答复: [PATCH RESEND] arm64: fault: avoid send SIGBUS two times

Mon Dec 11 07:38:44 PST 2017

Hi James,
  Thanks for your review and suggestion.

> Hi gengdongjiu,
> 
> On 08/12/17 04:43, gengdongjiu wrote:
> > by the way, I think also change the info.si_code to "BUS_MCEERR_AR" is better, as shown [1].
> > BUS_MCEERR_AR can tell user space  "Hardware memory error consumed on a error; action required".
> 
> Today its also used as the last-resort. This signal tells user-space the page can't be re-read from disk/swap, and its been unmapped from all
> affected processes.
> 
> I think using it like this (tempting as it is) changes the meaning.

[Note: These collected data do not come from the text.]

(** * Bounded lock-free event ring buffer (atomic_event_ring_buffer.c)

    A shallow embedding of [ring_buffer_init], [enqueue_event] and
    [dequeue_event], and the properties of the queue's specification that
    are settled on it.

    Conventions.
    - [uint64_t] values are integers of [Z]; the one place where the C code
      can wrap around ([current_tail + 1], [current_head + 1]) goes through
      [u64].  [x % RING_SIZE] on unsigned operands is [x mod RING_SIZE].
    - The array [Event buffer[RING_SIZE]] is a [list Event]; that it has
      exactly [RING_SIZE] cells is the predicate [wf].
    - [RING_SIZE] is a [#define] of the C file (1024).  The embedding takes
      it as a section variable so that the same text can be read at other
      capacities; [Src] instantiates the value of the source.
    - A pointer parameter is passed in and handed back: [dequeue_event]
      receives the previous content of [*event] and returns the new one.
    - The retry loops end when the weak compare-and-swap succeeds.  The
      number of compare-and-swap attempts that fail before it does is an
      argument ([cas_failures]); between two attempts of a call no other
      thread is assumed to touch the structure, which is the sequential
      reading of the functions.  The interleaving of two threads that the
      ordering question needs is written out in [Module Interleaved]. *)

From stdpp Require Import base list numbers.

Local Open Scope Z_scope.

(** ** Data *)

(** [typedef struct { uint32_t pid; uint32_t vpn; } Event;] *)
Record Event : Type := mkEvent { pid : Z; vpn : Z }.

(** [typedef struct { head; tail; buffer[RING_SIZE] } AtomicEventRingBuffer;]
    [head] is the next position to dequeue, [tail] the next to enqueue. *)
Record AtomicEventRingBuffer : Type := mkRing {
  head : Z;
  tail : Z;
  buffer : list Event
}.

(** Conversion to [uint64_t]. *)
Definition u64 (x : Z) : Z := x mod 2 ^ 64.

(** What a call hands back: the [int] it returns, the structure behind
    [rb], the object behind [event], and (for the proofs about the retry
    loop only) how many times the loop body ran. *)
Record Outcome : Type := mkOutcome {
  ret : Z;
  rb_out : AtomicEventRingBuffer;
  event_out : Event;
  iterations : nat
}.

(** How the [do ... while] of [enqueue_event] is left. *)
Inductive LoopExit : Type :=
  | ReturnFull                       (* [return -1] from inside the loop *)
  | Claimed (current_tail : Z).      (* the compare-and-swap succeeded *)

Section RingBuffer.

Consider again, I think what is your said is reasonable, when the ghes_notify_sea() return failure, it means the meory_failure() does not handler the error and even not 
unmapped the affected processes. 
So setting the si_code to BUS_MCEERR_AR may not better, I will set the si_code to 0.
Thanks for your suggestion and reminder.

> 
> 
> > so it is better than "0". In the X86 platform, it also use the "BUS_MCEERR_AR" for si_code[2] in "arch/x86/mm/fault.c".
> > what do you think about it?
> 
> This is heading into kernel-first territory, I'd prefer we do that all at once so we know everything is covered.

Yes, it is.

> 
> 
> > [2]:
> > arch/x86/mm/fault.c:
> >
> > static void
> > do_sigbus(struct pt_regs *regs, unsigned long error_code, unsigned long address,
> >       u32 *pkey, unsigned int fault)
> > {
> >   ......
> > #ifdef CONFIG_MEMORY_FAILURE
> >     if (fault & (VM_FAULT_HWPOISON|VM_FAULT_HWPOISON_LARGE)) {
> 
> These VM_FAULT flags indicate memory_failure() has run, tried to re-read the memory from disk/swap, failed, and unmapped the page
> from all affected processes.

Understand, These VM_FAULT flags is different with the do_sea() handling. In the do_sea(), the memory_failure() may not run.  

> 
> 
> >         printk(KERN_ERR
> >     "MCE: Killing %s:%d due to hardware memory corruption fault at %lx\n",
> >             tsk->comm, tsk->pid, address);
> >         code = BUS_MCEERR_AR;
> >     }
> > #endif
> >     force_sig_info_fault(SIGBUS, code, address, tsk, pkey, fault); }
> 
> This is x86's page fault handler, not its Machine-Check-Exception handler.
> 
> arm64's page fault handler does this too, from do_page_fault():

Yes, indeed. 
just now I check the code, you are right. 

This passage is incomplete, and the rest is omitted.